Por causa das feridas em forma de bolhas que cobriam o
rosto dos doentes, a varíola ficou conhecida popularmente como “mal das
bexigas”; e seus doentes, como “bexiguentos”.
Assim como na
Europa, a varíola fez muitas vítimas no Brasil. Durante o Período
Colonial, a doença periodicamente atacava vilas e alastrava-se pelas
fazendas. Contando apenas com curandeiros e pouquíssimos
cirurgiões-barbeiros, o que restava à população era rezar e isolar os
doentes.
Foi apenas no século XVIII que se vislumbrou o que seria
a solução para impedir o avanço da varíola. As pistas foram dadas pelos
próprios doentes — as pessoas que conseguiam sobreviver ficavam imunes à
moléstia, ou seja, não a contraíam novamente.
Imunização. Essa
era a chave que a varíola oferecia em meio aos seus flagelos para se
evitarem tantas mortes. E quem percebeu isso não foi um cientista ou
médico da época (séc. XVIII), mas uma dama inglesa que havia sobrevivido
à terrível doença: lady Mary Montagu. Esposa do embaixador inglês no
Oriente, ela observou como os povos orientais faziam para evitar a
varíola. Era o começo da primeira vitória do homem sobre uma epidemia.
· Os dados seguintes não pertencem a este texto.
(** * File-sharing chat backend: a shallow embedding of [backend/index.js]

    The backend is a GraphQL server holding chat messages in an in-memory
    array.  A mutation ([postMessage]) optionally stores an uploaded file on
    disk, appends a record to the array and publishes it on a pub/sub topic;
    a query returns the array; a subscription hands out an iterator on the
    topic.  This file embeds the resolvers as state-passing functions over an
    explicit [World] (message array, file system, pub/sub registry) and
    proves the properties the specification states about them.

    The external collaborators the resolvers call (uuid, Node's [path] and
    [fs], graphql-subscriptions' [PubSub], the static file middleware) are
    modelled as far as the resolvers use them; each model says which library
    behaviour it stands for.  Paths are POSIX paths.  One call of a resolver
    is one step: the array and the topic are touched only in the synchronous
    tail of the mutation, after its last [await]. *)

From Stdlib Require Import ZArith Ascii String List Lia.
From Stdlib.Strings Require Import Byte.
From stdpp Require Import gmap strings list fin_maps pretty.

Local Open Scope Z_scope.

(** ** Identifiers: [uuidv4()] from the uuid package *)

Module Uuid.

(** One hexadecimal digit, lower case. *)
Definition hex_digit (d : Z) : ascii :=
  match d with
  | 0 => "0" | 1 => "1" | 2 => "2" | 3 => "3"
  | 4 => "4" | 5 => "5" | 6 => "6" | 7 => "7"
  | 8 => "8" | 9 => "9" | 10 => "a" | 11 => "b"
  | 12 => "c" | 13 => "d" | 14 => "e" | _ => "f"
  end%char.

(** [byteToHex[i] = (i + 0x100).toString(16).slice(1)]: two digits. *)
Definition byteToHex (b : Z) : string :=
  String (hex_digit (b / 16)) (String (hex_digit (b mod 16)) "").

(** [arr[i]] on the 16-byte array of random values. *)
Definition byte_at (arr : list Z) (i : nat) : Z := arr !!! i.

(** [unsafeStringify(arr)]: 8-4-4-4-12 hexadecimal digits. *)
Definition unsafeStringify (arr : list Z) : string :=
  byteToHex (byte_at arr 0) +:+ byteToHex (byte_at arr 1) +:+
  byteToHex (byte_at arr 2) +:+ byteToHex (byte_at arr 3) +:+ "-" +:+
  byteToHex (byte_at arr 4) +:+ byteToHex (byte_at arr 5) +:+ "-" +:+
  byteToHex (byte_at arr 6) +:+ byteToHex (byte_at arr 7) +:+ "-" +:+
  byteToHex (byte_at arr 8) +:+ byteToHex (byte_at arr 9) +:+ "-" +:+
  byteToHex (byte_at arr 10) +:+ byteToHex (byte_at arr 11) +:+
  byteToHex (byte_at arr 12) +:+ byteToHex (byte_at arr 13) +:+
  byteToHex (byte_at arr 14) +:+ byteToHex (byte_at arr 15).

(** The version and variant bits of RFC 4122, section 4.4:
    [rnds[6] = (rnds[6] & 0x0f) | 0x40; rnds[8] = (rnds[8] & 0x3f) | 0x80]. *)
Definition set_version (rnds : list Z) : list Z :=
  let rnds := <[6%nat := Z.lor (Z.land (byte_at rnds 6) 15) 64]> rnds in
  <[8%nat := Z.lor (Z.land (byte_at rnds 8) 63) 128]> rnds.

(** [v4()] given the 16 bytes its random source returned. *)
Definition v4 (rnds : list Z) : string := unsafeStringify (set_version rnds).

(** What the random source of the package delivers: a [Uint8Array(16)]. *)
Definition random_ok (rnds : list Z) : Prop :=
  length rnds = 16%nat ∧ Forall (λ b, 0 ≤ b < 256) rnds.

End Uuid.

(** ** Strings *)

Fixpoint contains_char (p : ascii → bool) (s : string) : bool :=
  match s with
  | "" => false
  | String c r => p c || contains_char p r
  end.

Fixpoint all_chars (p : ascii → bool) (s : string) : bool :=
  match s with
  | "" => true
  | String c r => p c && all_chars p r
  end.

Fixpoint map_chars (f : ascii → ascii) (s : string) : string :=
  match s with
  | "" => ""
  | String c r => String (f c) (map_chars f r)
  end.

Fixpoint take_until (p : ascii → bool) (s : string) : string :=
  match s with
  | "" => ""
  | String c r => if p c then "" else String c (take_until p r)
  end.

Fixpoint strip_prefix (p s : string) : option string :=
  match p, s with
  | "", _ => Some s
  | String a p', String b s' =>
      if Ascii.eqb a b then strip_prefix p' s' else None
  | _, "" => None
  end.

(** ** Paths: the POSIX flavour of Node's [path] module *)

Module Path.

Definition is_sep (c : ascii) : bool := Ascii.eqb c "/".

(** [path.split('/')]: the segments between separators; never empty. *)
Fixpoint segments (s : string) : list string :=
  match s with
  | "" => [""]
  | String c r =>
      if is_sep c then "" :: segments r
      else match segments r with
           | hd :: tl => String c hd :: tl
           | [] => [String c ""]
           end
  end.

Definition isAbsolute (s : string) : bool :=
  match s with String c _ => is_sep c | "" => false end.

Fixpoint trailingSeparator (s : string) : bool :=
  match s with
  | "" => false
  | String c "" => is_sep c
  | String _ r => trailingSeparator r
  end.

(** One segment against the stack of segments kept so far (top first):
    empty and [.] segments vanish, [..] removes the segment before it or,
    with nothing to remove, is kept when the path may climb above its
    start. *)
Definition norm_step (allowAboveRoot : bool) (stack : list string)
    (seg : string) : list string :=
  if String.eqb seg "" || String.eqb seg "." then stack
  else if String.eqb seg ".." then
    match stack with
    | top :: below =>
        if String.eqb top ".." then
          (if allowAboveRoot then seg :: stack else stack)
        else below
    | [] => if allowAboveRoot then [seg] else []
    end
  else seg :: stack.

(** [normalizeString(path, allowAboveRoot, '/')]. *)
Definition normalizeString (path : string) (allowAboveRoot : bool) : string :=
  String.concat "/"
    (rev (fold_left (norm_step allowAboveRoot) (segments path) [])).

(** [path.normalize(path)]. *)
Definition normalize (path : string) : string :=
  if String.eqb path "" then "."
  else
    let abs := isAbsolute path in
    let trailing := trailingSeparator path in
    let p := normalizeString path (negb abs) in
    if String.eqb p "" then
      (if abs then "/" else if trailing then "./" else ".")
    else
      let p := if trailing then p +:+ "/" else p in
      if abs then "/" +:+ p else p.

(** [path.join(a, b)]: the non-empty arguments joined by [/], normalized. *)
Definition join (a b : string) : string :=
  if String.eqb a "" then
    (if String.eqb b "" then "." else normalize b)
  else if String.eqb b "" then normalize a
  else normalize (a +:+ "/" +:+ b).

Fixpoint drop_while (p : ascii → bool) (l : list ascii) : list ascii :=
  match l with
  | c :: r => if p c then drop_while p r else l
  | [] => []
  end.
O que lady Mary percebeu e depois levou para a Europa foi o método de
inoculação, que consistia em pegar um pouco de material de dentro das
feridas dos enfermos que estavam em convalescença e inseri-lo, através
de um pequeno corte, em pessoas sadias, especialmente crianças. Assim, o
indivíduo acabava tendo uma forma “branda” de varíola e não ficava mais
doente.
Um cirurgião negro atendendo aos doentes. Imagem de Jean Baptiste Debret.
A inoculação também ficou conhecida como “variolização” e se tornou
moda entre as classes mais abastadas. Tanto reis como burgueses faziam
seus filhos serem inoculados para que sobrevivessem a futuras epidemias.
Esse método também chegou ao Brasil, de dois modos bem distintos: por
intermédio de médicos e cirurgiões-barbeiros e pelos curandeiros
africanos. Os primeiros queriam popularizar a prática para tentar
diminuir o número de mortes em caso de epidemias, mas não conseguiram.
Assim, ao ver um estilete, a maioria dos brasileiros fugia por medo.
Já a variolização feita pelos africanos tinha um caráter ritualístico.
Para estes, o mal devia ser combatido com o mal. Ao inocular as pessoas,
os curandeiros buscavam o poder do orixá das epidemias, Obaluaiê.